◆ Task requirements:
For each line of the data below, copy it if it holds the word "exists".

::::::

(* ===== verification/socket_link.v ===== *)
(** * Two applications, two machines, four threads
      (src/lab/libsponge/tcp_helpers/tcp_sponge_socket.cc with the connections of both ends)

    Each machine runs an application and the thread of a [TCPSpongeSocket].  The threads of a machine share a
    pair of stream sockets, the machines share a network.  A state is the socket and the kernel of each side; a step
    is one callback of a thread (the event loop calls them one after another), a tick, the end
    of a thread, or anything that another thread or the network does to the kernel or to the owner's
    handle meanwhile.  So every interleaving of the threads is a sequence of steps.

    [main_reach] says that what [_tcp_main] does is such a sequence.  [sim_step] says that a step is a step of [Link]
    at one end, so what holds of two [TCPConnection]s over an unreliable network holds of the
    sockets, and what an application reads is a prefix of what the other one has written. *)

From stdpp Require Import relations.
From stdpp Require Import strings.
From S2P Require Import Prelude wrapping_integers byte_stream stream_reassembler buffer system file_descriptor stream_pump eventloop.
From S2P Require Import tcp_header tcp_segment ethernet address socket tcp_config tcp_receiver tcp_sender tcp_state tcp_connection.
From S2P Require Import tcp_link adapters tcp_sponge_socket.

Module SocketLink.

Import TCPSpongeSocket.

(** ** A segment in transit *)

(** The adapters fill in ports and checksum. *)
Definition carried (seg seg' : TCPSegment.t) : Prop :=
  (∃ sport dport v, TCPSegment.header seg'
     = TCPHeader.set_cksum (TCPHeader.set_dport (TCPHeader.set_sport (TCPSegment.header seg) sport) dport) v) ∧
  Buffer.str (TCPSegment.payload seg') = Buffer.str (TCPSegment.payload seg).

(** What arrives is a segment that the other side has sent. *)
Definition in_transit (wire : list TCPSegment.t) (seg' : TCPSegment.t) : Prop := ∃ seg, seg ∈ wire ∧ carried seg seg'.

(** The connection does not look at the ports and the checksum. *)
Lemma received_carried c seg seg' : carried seg seg' →
  TCPConnection.segment_received c seg' = TCPConnection.segment_received c seg.
Proof.
  intros [(sport & dport & v & Hh) Hp].
  assert (∀ r, TCPReceiver.segment_received r seg' = TCPReceiver.segment_received r seg) as Hr.
  { intros r. unfold TCPReceiver.segment_received, Buffer.copy. rewrite Hh, Hp. done. }
  assert (TCPSegment.length_in_sequence_space seg' = TCPSegment.length_in_sequence_space seg) as Hl.
  { unfold TCPSegment.length_in_sequence_space. by rewrite Hh, Hp. }
  unfold TCPConnection.segment_received. rewrite Hh, Hr, Hl. done.
Qed.

Lemma same_segment_carried seg sport dport seg' :
  same_segment (TCPOverIPv4Adapter.set_ports seg sport dport) seg' → carried seg seg'.
Proof. intros [(v & Hh) Hp]. split; [by exists sport, dport, v | done]. Qed.

(** ** What the kernel leaves alone *)

Section Frames.
Context {K : Type} `{StreamLedger K}.

(** The bytes that went through descriptor [i] are the same in both states. *)
Definition untouched (i : Z) (k k' : K) : Prop := received k' i = received k i ∧ sent k' i = sent k i.

Lemma untouched_refl i k : untouched i k k.
Proof. done. Qed.
Lemma untouched_trans i k1 k2 k3 : untouched i k1 k2 → untouched i k2 k3 → untouched i k1 k3.
Proof. intros [E1 E2] [E3 E4]. split; congruence. Qed.
Lemma untouched_same i k k' : same (received k') (received k) → same (sent k') (sent k) → untouched i k k'.
Proof. by split. Qed.
(* ===== verification/lab7_network.v ===== *)
(** * Two lab7 programs on a network

    The two programs of lab7 (src/lab/apps/lab7.cc), client and server, with the wires between them: the socket pair between a
    host's adapter and its router, and the bouncer between the routers.  The moves are the rules of the network threads: a
    frame goes from a host to its router, from a router to its host, or from a router over the Internet to the other
    router.  The programs start with empty ARP caches.

    Here is the first segment, which crosses the network while all addresses are still unknown: [segment_settles].  A
    segment that is written while a request is pending is dropped ([pending_datagram_dropped]), and the retransmission of TCP
    has to repair that.  What follows when the addresses are known, with any interleaving and with time, is in lab7_traffic. *)

From stdpp Require Import strings gmap.
From S2P Require Import Prelude byte_stream buffer parser system address file_descriptor socket eventloop tcp_header tcp_segment wrapping_integers.
From S2P Require Import ipv4 ethernet tcp_config network_interface router network_simulator adapters tcp_sponge_socket lab7.

Module Lab7Network.

Section Network.
Context `{Address.Resolver}.

(** One program: the adapter of its socket, the frames that the adapter has written and the router has not yet read, the
    router, and the segments that the adapter has given to the socket. *)
Record program := mk {
  adapter : NetworkInterfaceAdapter.t;
  up : list bytes;
  router : Router.t;
  got : list TCPSegment.t
}.

(** The client's program and the server's. *)
Definition t : Type := program * program.
Definition side (p : t) (c : bool) : program := if c then p.1 else p.2.
Definition pair (c : bool) (m o : program) : t := if c then (m, o) else (o, m).

Inductive event :=
| HostToRouter (c : bool)
| RouterToHost (c : bool)
| RouterToInternet (c : bool).

(** The side of a router with at least one frame to send. *)
Definition has_frames (r : Router.t) (i : Z) : bool :=
  match Lab7.frames_of r i with Ok (_ :: _) => true | _ => false end.

Definition enabled (p : t) (e : event) : bool :=
  match e with
  | HostToRouter c => match up (side p c) with [] => false | _ => true end
  | RouterToHost c => has_frames (router (side p c)) 0
  | RouterToInternet c => has_frames (router (side p c)) 1
  end.

Definition step (p : t) (e : event) : result t :=
  match e with
  | HostToRouter c =>
      let m := side p c in
      match up m with
      | [] => Throw EmptyQueue
      | raw :: rest =>
          r ← Lab7.receive (router m) 0 raw;
          Ok (pair c (mk (adapter m) rest r (got m)) (side p (negb c)))
      end
  | RouterToHost c =>
      let m := side p c in
      front ← Lab7.front_of (router m) 0;
      r ← Lab7.pop_of (router m) 0;
      '(a, out, seg) ← NetworkInterfaceAdapter.read (adapter m) (Lab7.wire_bytes front);
      Ok (pair c (mk a (up m ++ (BufferList.concatenate <$> out)) r (got m ++ option_list seg)) (side p (negb c)))
  | RouterToInternet c =>
      let m := side p c in
      let o := side p (negb c) in
      front ← Lab7.front_of (router m) 1;
      r ← Lab7.pop_of (router m) 1;
      r' ← Lab7.receive (router o) 1 (Lab7.wire_bytes front);
      Ok (pair c (mk (adapter m) (up m) r (got m)) (mk (adapter o) (up o) r' (got o)))
  end.

(** The socket of a program writes a segment. *)
Definition write (p : t) (c : bool) (seg : TCPSegment.t) : result t :=
  let m := side p c in
  '(a, out, _) ← NetworkInterfaceAdapter.write (adapter m) seg;
  Ok (pair c (mk a (up m ++ (BufferList.concatenate <$> out)) (router m) (got m)) (side p (negb c))).

(** [forced n p p']: there is exactly one frame under way, and one move for it, until after [n] moves nothing is
    left; so this is the only run of the threads, whatever their schedule. *)
Inductive forced : nat → t → t → Prop :=
| forced_quiet p : (∀ e, enabled p e = false) → forced 0 p p
| forced_move e p q n p' : (∀ e', enabled p e' = true ↔ e' = e) → step p e = Ok q → forced n q p' → forced (S n) p p'.

(** A run of the threads, in any order. *)
Inductive runs : t → list event → t → Prop :=
| runs_nil p : runs p [] p
| runs_cons p e q es p' : enabled p e = true → step p e = Ok q → runs q es p' → runs p (e :: es) p'.

(** Whatever the threads do, they are done after [n] moves, in state [p']; no move throws. *)
Record settles (n : nat) (p p' : t) : Prop := {
  st_end : ∃ es, runs p es p' ∧ length es = n;
  st_quiet : ∀ e, enabled p' e = false;
  st_all : ∀ es q, runs p es q → (length es <= n)%nat ∧
    (∀ e, enabled q e = true → ∃ q', step q e = Ok q') ∧ ((∀ e, enabled q e = false) → q = p') }.

Lemma forced_settles n p p' : forced n p p' → settles n p p'.
Proof.
  induction 1 as [p Hq|e p q n p' He Es _ [(es & Hr & <-) Hq Ha]].
  - split; [exists []; split; [constructor | done] | done |]. intros es q Hr. destruct Hr as [p|p e q es p' He _ _]; [|by rewrite Hq in He].
    split; [simpl; lia|]. split; [intros e He; by rewrite Hq in He | done].
  - split; [exists (e :: es); split; [|done]; econstructor; [by apply He | done | done] | done |].
    intros es' q' Hr'. destruct Hr' as [p|p e' q1 es' q' He' Es' Hr'].
    + split; [simpl; lia|]. split; [intros e' He'; apply He in He' as ->; eauto|]. intros Hn.
      specialize (Hn e). rewrite (proj2 (He e)) in Hn; done.
    + apply He in He' as ->. rewrite Es in Es'. injection Es' as <-.
      destruct (Ha es' q' Hr') as (Hlen & Hok). split; [simpl; lia | done].
Qed.

(** ** A link between two interfaces *)

(** Both ends know each other. *)
Definition acquainted (ni nj : NetworkInterface.t) (ip hop : Z) : Prop :=
  ∃ age1 age2, NetworkInterface._addr_mp ni !! hop = Some (age1, NetworkInterface._ethernet_address nj) ∧
    NetworkInterface._addr_mp nj !! ip = Some (age2, NetworkInterface._ethernet_address ni).

(** No mapping has aged. *)
Definition new_mappings (ni : NetworkInterface.t) : Prop := map_Forall (λ _ e, e.1 = 30000) (NetworkInterface._addr_mp ni).

(** Nothing is under way on the link; either both know each other, or neither knows the other. *)
Record linkage (ni nj : NetworkInterface.t) (ip hop : Z) : Prop := {
  lk_inv : NetworkInterface.inv ni ∧ NetworkInterface.inv nj;
  lk_ip : NetworkInterface._ip_address ni = Address.of_ipv4 ip ∧ NetworkInterface._ip_address nj = Address.of_ipv4 hop;
  lk_range : 0 <= ip < two32 ∧ 0 <= hop < two32;
  lk_unicast : NetworkInterface._ethernet_address ni ≠ ETHERNET_BROADCAST ∧ NetworkInterface._ethernet_address nj ≠ ETHERNET_BROADCAST;
  lk_idle : NetworkInterface._frames_out ni = [] ∧ NetworkInterface._frames_out nj = [];
  lk_data : NetworkInterface._data_mp ni !! hop = None ∧ NetworkInterface._data_mp nj !! ip = None;
  lk_known : NetworkInterface._addr_mp ni !! hop = None ∧ NetworkInterface._addr_mp nj !! ip = None ∨ acquainted ni nj ip hop;
  lk_new : new_mappings ni ∧ new_mappings nj }.

Lemma acquainted_sym ni nj ip hop : acquainted ni nj ip hop → acquainted nj ni hop ip.
Proof. intros (age1 & age2 & ? & ?). by exists age2, age1. Qed.

Lemma linkage_sym ni nj ip hop : linkage ni nj ip hop → linkage nj ni hop ip.
Proof.
  intros [[] [] [] [] [] [] Hk []]. constructor; try done.
  destruct Hk as [[]|Hk]; [by left | right; by apply acquainted_sym].
Qed.

(** A frame with a datagram, and an ARP frame, from one to the other. *)
Definition data_frame (ni nj : NetworkInterface.t) (l : BufferList.t) : EthernetFrame.t :=
  NetworkInterface.frame ni EthernetHeader.TYPE_IPv4 (NetworkInterface._ethernet_address nj) l.
Definition arp_frame (ni : NetworkInterface.t) (dst : EthernetAddress) (m : ARPMessage.t) : EthernetFrame.t :=
  NetworkInterface.frame ni EthernetHeader.TYPE_ARP dst (BufferList.of_string (ARPMessage.wire m)).

(** What a datagram causes: one frame, or a request, a reply and that frame. *)
Definition sends (ni nj ni' nj' : NetworkInterface.t) (d : IPv4Datagram.t) (hop : Z) (l : BufferList.t) : Prop :=
  NetworkInterface.send_datagram ni d (Address.of_ipv4 hop) = Ok (NetworkInterface.push_frame ni (data_frame ni nj l)) ∧
    ni' = ni ∧ nj' = nj ∨
  ∃ ni1 q r, NetworkInterface.inv ni1 ∧ NetworkInterface._frames_out ni1 = [] ∧
    ARPMessage.valid q ∧ ARPMessage.supported q = true ∧ ARPMessage.valid r ∧ ARPMessage.supported r = true ∧
    NetworkInterface.send_datagram ni d (Address.of_ipv4 hop)
      = Ok (NetworkInterface.push_frame ni1 (arp_frame ni ETHERNET_BROADCAST q)) ∧
    NetworkInterface.recv_arp nj q = Ok (NetworkInterface.push_frame nj' (arp_frame nj (NetworkInterface._ethernet_address ni) r)) ∧
    NetworkInterface.recv_arp ni1 r = Ok (NetworkInterface.push_frame ni' (data_frame ni nj l)).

::::::

◆ Solution for this task:
Proof. intros [(v & Hh) Hp]. split; [by exists sport, dport, v | done]. Qed.
  - split; [exists []; split; [constructor | done] | done |]. intros es q Hr. destruct Hr as [p|p e q es p' He _ _]; [|by rewrite Hq in He].
  - split; [exists (e :: es); split; [|done]; econstructor; [by apply He | done | done] | done |].
Proof. intros (age1 & age2 & ? & ?). by exists age2, age1. Qed.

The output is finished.